Quelles étaient-elles ? Le bonheur conjugal n'existait plus dans le couple Janáček depuis longtemps. La mort d'Olga en février 1903 toucha Leoš au plus profond de lui-même et pour longtemps. Le refus des autorités musicales pragoises de monter Jenufa l'atteignit vivement. À 50 ans, il restait toujours un compositeur marginal, provincial.

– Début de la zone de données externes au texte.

Lemma built_add_op g l a out op ins sh d :
  built g l a -> fits sh -> existsb (String.eqb out) (names l) = false ->
  exists g', add_op g out op ins sh d = Ok g' /\ built g' (l ++ [op_node out op ins sh d]) a.
Proof.
  intros [Hwf <- <-] Hf Hnew.
  assert (Hn : nodes g !! out = None).
  { destruct (nodes g !! out) as [n|] eqn:Hn; [|done]. apply (wf_nodes _ Hwf) in Hn as [Hin <-].
    apply not_true_iff_false in Hnew. contradict Hnew. apply existsb_exists.
    exists (output_name n). split; [|apply String.eqb_refl].
    apply list_elem_of_In, list_elem_of_fmap. eauto. }
  assert (Hadd : exists g', add_op g out op ins sh d = Ok g' /\
            execution_order g' = execution_order g ++ [op_node out op ins sh d] /\ aliases g' = aliases g).
  { unfold add_op. rewrite Hn, mk_TensorSpec_fits by done. cbn. eauto. }
  destruct Hadd as (g' & Hg & Ho & Ha). exists g'. split; [done|].
  split; [by eapply add_op_wf_aux|done..].
Qed.

Lemma built_add_alias g l a i j ns nt :
  built g l a -> l !! i = Some ns -> l !! j = Some nt -> node_size ns <= node_size nt ->
  exists g', add_alias g (output_name ns) (output_name nt) = Ok g' /\
    built g' l (<[output_name ns := output_name nt]> a).
Proof.
  intros [Hwf <- <-] Hi Hj Hle.
  assert (Hs : nodes g !! output_name ns = Some ns)
    by (apply Hwf; split; [by eapply list_elem_of_lookup_2|done]).
  assert (Ht : nodes g !! output_name nt = Some nt)
    by (apply Hwf; split; [by eapply list_elem_of_lookup_2|done]).
  assert (Hadd : exists g', add_alias g (output_name ns) (output_name nt) = Ok g' /\
            execution_order g' = execution_order g /\ aliases g' = <[output_name ns := output_name nt]> (aliases g)).
  { unfold add_alias. rewrite Hs, Ht. zcases; [lia|]. eauto. }
  destruct Hadd as (g' & Hg & Ho & Ha). exists g'. split; [done|].
  split; [by eapply add_alias_wf_aux|done..].
Qed.
(** [_ensure_mapped] maps enough, in whole chunks, and never more than needed. *)
Lemma ensure_mapped_spec p req r p' :
  pool_ok p -> use_vmm p = true -> 0 <= req <= pool_size p ->
  _ensure_mapped cu p req = (r, p') ->
  pool_ok p' /\ pool_size p' = pool_size p /\ use_vmm p' = true /\ pool_buffer p' = pool_buffer p /\
  _current_mapped_size p <= _current_mapped_size p' /\
  _current_mapped_size p' < Z.max (_current_mapped_size p + 1) (req + _vmm_chunk_size p) /\
  match r with
  | Ok _ => req <= _current_mapped_size p'
  | Raise e => e = RuntimeError /\ p' = p /\ _current_mapped_size p < req /\ exists c, cu c = false
  end.
Proof.
  intros Hp Hv Hreq H. destruct (po_vmm _ Hp Hv) as (v & Hvm & Hin & (Hg & Hs0 & Hs64) & Hres & Hcur & Hmap & Hle).
  pose proof (po_chunk _ Hp) as Hc. unfold _ensure_mapped in H. rewrite Hvm, Hv in H. cbn [negb] in H.
  destruct (Z.leb_spec req (_current_mapped_size p)) as [Hdone|Hmore].
  { injection H as <- <-. split_and!; try done; lia. }
  unfold py_div in H. destruct (Z.eqb_spec (_vmm_chunk_size p) 0); [lia|].
  rewrite div_up_cdiv in H by done. pose proof (cdiv_spec req (_vmm_chunk_size p) Hc) as Hcd.
  set (new := Z.min (cdiv req (_vmm_chunk_size p) * _vmm_chunk_size p) (pool_size p)) in *.
  assert (Hnew : req <= new < req + _vmm_chunk_size p /\ new <= pool_size p) by (unfold new; rewrite (Z.mul_comm (cdiv _ _)); lia).
  destruct (Z.leb_spec new (_current_mapped_size p)); [lia|].
  destruct (align_up_spec (pool_size p) (VMM.granularity_ v)) as (Hpa & Hpb & _); [done..|].
  destruct (align_up_spec new (VMM.granularity_ v)) as (Hna & Hnb & _); [lia..|].
  destruct (align_up_spec 0 (VMM.granularity_ v)) as (Hz & _); [lia..|].
  rewrite cdiv_0, Z.mul_0_l in Hz by done.
  assert (Hmono : VMM.align_up new (VMM.granularity_ v) <= VMM.align_up (pool_size p) (VMM.granularity_ v)).
  { rewrite Hpa, Hna. apply Z.mul_le_mono_nonneg_r; [lia|]. apply cdiv_mono; lia. }
  unfold VMM.map_physical in H. rewrite Hin, Hz, Z.add_0_l in H. cbn [negb] in H.
  rewrite u64_id in H by lia.
  destruct (Z.ltb_spec (VMM.reserved_size_ v) (VMM.align_up new (VMM.granularity_ v))); [lia|].
  assert (Hok : forall v', VMM.initialized_ v' = true -> VMM.granularity_ v' = VMM.granularity_ v ->
            VMM.reserved_size_ v' = VMM.reserved_size_ v -> new <= VMM.mapped_size_ v' <= VMM.reserved_size_ v ->
            pool_ok (set_vmm p (Some v') new)).
  { intros v' E1 E2 E3 E4. destruct Hp as [I1 I2 I3 I4 I5]. split; try done.
    intros _. exists v'. cbn. rewrite E2, E3. unfold small. split_and!; try done; lia. }
  destruct (Z.leb_spec (VMM.align_up new (VMM.granularity_ v)) (VMM.mapped_size_ v)).
  { injection H as <- <-. split; [apply Hok; done || lia|]. cbn. split_and!; try done; lia. }
  destruct (cu _ && _ && _) eqn:Hcu.
  { injection H as <- <-. split; [apply Hok; cbn; done || lia|]. cbn. split_and!; try done; lia. }
  assert (Hsame : set_vmm p (Some v) (_current_mapped_size p) = p).
  { rewrite <-Hvm. by destruct p. }
  injection H as <- <-. rewrite Hsame. split_and!; try done; try lia.
  apply andb_false_iff in Hcu as [[?|?]%andb_false_iff|?]; eauto.
Qed.
End pool_facts.
(* ===== verification/FreeQueue.v ===== *)
(** * The free block queue ([FreeKVCacheBlockQueue] of [v1/core/kv_cache_utils.py])

    A doubly linked list threaded through the block objects, with a fake head
    and a fake tail.  The link fields are modelled as they are mutated; the
    relation [free_list q l] says that the links represent the list [l], and
    every operation is shown to refine its list counterpart. *)

From stdpp Require Import base functions list.
From Stdlib Require Import ZArith Lia.
From S2P Require Import Prelude.
Open Scope list_scope.
Open Scope Z_scope.

(** A block object: the fake head and tail, or the block with that index. *)
Inductive Ref : Set := FakeHead | FakeTail | Blk (n : nat).
#[export] Instance Ref_eq_dec : EqDecision Ref.
Proof. solve_decision. Defined.

(** [block_id] of an object; the fakes have -1. *)
Definition block_id (r : Ref) : Z := match r with Blk n => Z.of_nat n | _ => -1 end.

(** The fields [next_free_block] and [prev_free_block] of all objects, and the counter. *)
Record FreeQueue : Type := {
  next_free_block : Ref -> option Ref;
  prev_free_block : Ref -> option Ref;
  num_free_blocks : Z }.

Definition set_next (q : FreeQueue) (r : Ref) (v : option Ref) : FreeQueue :=
  {| next_free_block := <[r := v]> (next_free_block q); prev_free_block := prev_free_block q;
     num_free_blocks := num_free_blocks q |}.
Definition set_prev (q : FreeQueue) (r : Ref) (v : option Ref) : FreeQueue :=
  {| next_free_block := next_free_block q; prev_free_block := <[r := v]> (prev_free_block q);
     num_free_blocks := num_free_blocks q |}.
Definition add_free (q : FreeQueue) (n : Z) : FreeQueue :=
  {| next_free_block := next_free_block q; prev_free_block := prev_free_block q;
     num_free_blocks := num_free_blocks q + n |}.

(** The loop of [__init__] over consecutive blocks, on fresh objects. *)
Fixpoint link_consecutive (q : FreeQueue) (blocks : list Ref) : FreeQueue :=
  match blocks with
  | a :: ((b :: _) as rest) => link_consecutive (set_next (set_prev q b (Some a)) a (Some b)) rest
  | _ => q
  end.
Definition make_queue (blocks : list Ref) : FreeQueue :=
  let q := link_consecutive {| next_free_block := fun _ => None; prev_free_block := fun _ => None;
                               num_free_blocks := Z.of_nat (length blocks) |} blocks in
  match blocks with
  | [] => set_prev (set_next q FakeHead (Some FakeTail)) FakeTail (Some FakeHead)
  | first :: _ =>
      let last := List.last blocks first in
      set_next (set_prev (set_prev (set_next q FakeHead (Some first)) first (Some FakeHead))
                  FakeTail (Some last)) last (Some FakeTail)
  end.

(** [popleft] *)
Definition popleft (q : FreeQueue) : res (Ref * FreeQueue) :=
  let empty := py_assert (num_free_blocks q =? 0) ;;! Raise ValueError in
  match next_free_block q FakeHead with
  | None | Some FakeTail => empty
  | Some first_block =>
      match next_free_block q first_block with
      | None => Raise RuntimeError
      | Some second =>
          let q := set_next q FakeHead (Some second) in
          let q := set_prev q second (Some FakeHead) in
          let q := set_next (set_prev q first_block None) first_block None in
          Ok (first_block, add_free q (-1))
      end
  end.

(** The loop of [popleft_n]: the popped objects and [curr_block]. *)
Fixpoint popleft_loop (n : nat) (q : FreeQueue) (curr_block : option Ref) :
    res (list Ref * option Ref * FreeQueue) :=
  match n with
  | 0%nat => Ok ([], curr_block, q)
  | S n =>
      match curr_block with
      | None => Raise AssertionError
      | Some last_block =>
          let curr_block := next_free_block q last_block in
          let q := set_next (set_prev q last_block None) last_block None in
          let! '(ret, curr, q) := popleft_loop n q curr_block in
          Ok (last_block :: ret, curr, q)
      end
  end.
Definition popleft_n (q : FreeQueue) (n : Z) : res (list Ref * FreeQueue) :=
  if n =? 0 then Ok ([], q)
  else
    py_assert (n <=? num_free_blocks q) ;;!
    (let q := add_free q (-n) in
     let! '(ret, curr_block, q) := popleft_loop (Z.to_nat n) q (next_free_block q FakeHead) in
     match curr_block with
     | None => Ok (ret, q)
     | Some c => Ok (ret, set_prev (set_next q FakeHead (Some c)) c (Some FakeHead))
     end).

Examinons maintenant en détail Sur un sentier recouvert. Remarquons tout d'abord pour l'ensemble des dix pièces éditées par la volonté du compositeur en 1911, toutes obéissent à un mouvement modéré, voire lent, sauf une notée con moto, c'est-à-dire avec mouvement. Elles expriment le recueillement, la nostalgie, la tristesse. Si l'on voulait les désigner par une couleur, la grisaille s'imposerait et même une certaine blancheur, mais pas ce blanc éclatant des lavandières, plutôt un blanc cotonneux dû au brouillard, laissant regretter la vivacité de paysages ensoleillés. Puisque l'allusion aux paysages arrive sous ma plume, disons qu'il s'agit plutôt de paysages intérieurs, d'évocations sentimentales qu'on pressent à l'écoute de cette musique. Un sentiment de temps interrompu, inaccessible maintenant saisit l'auditeur. On ne peut manquer de rapprocher la couleur, la tonalité de cette musique avec celles de certaines pièces pour piano d'Erik Satie et de quelques oeuvres pianistiques de Federico Mompou, pourtant composées dans des univers personnels et des environnements musicaux nationaux différents. En fait, nulle impression de monotonie n'envahit l'auditeur à l'écoute de Sur un sentier recouvert. Mais la force d'expression de cette musique s'impose.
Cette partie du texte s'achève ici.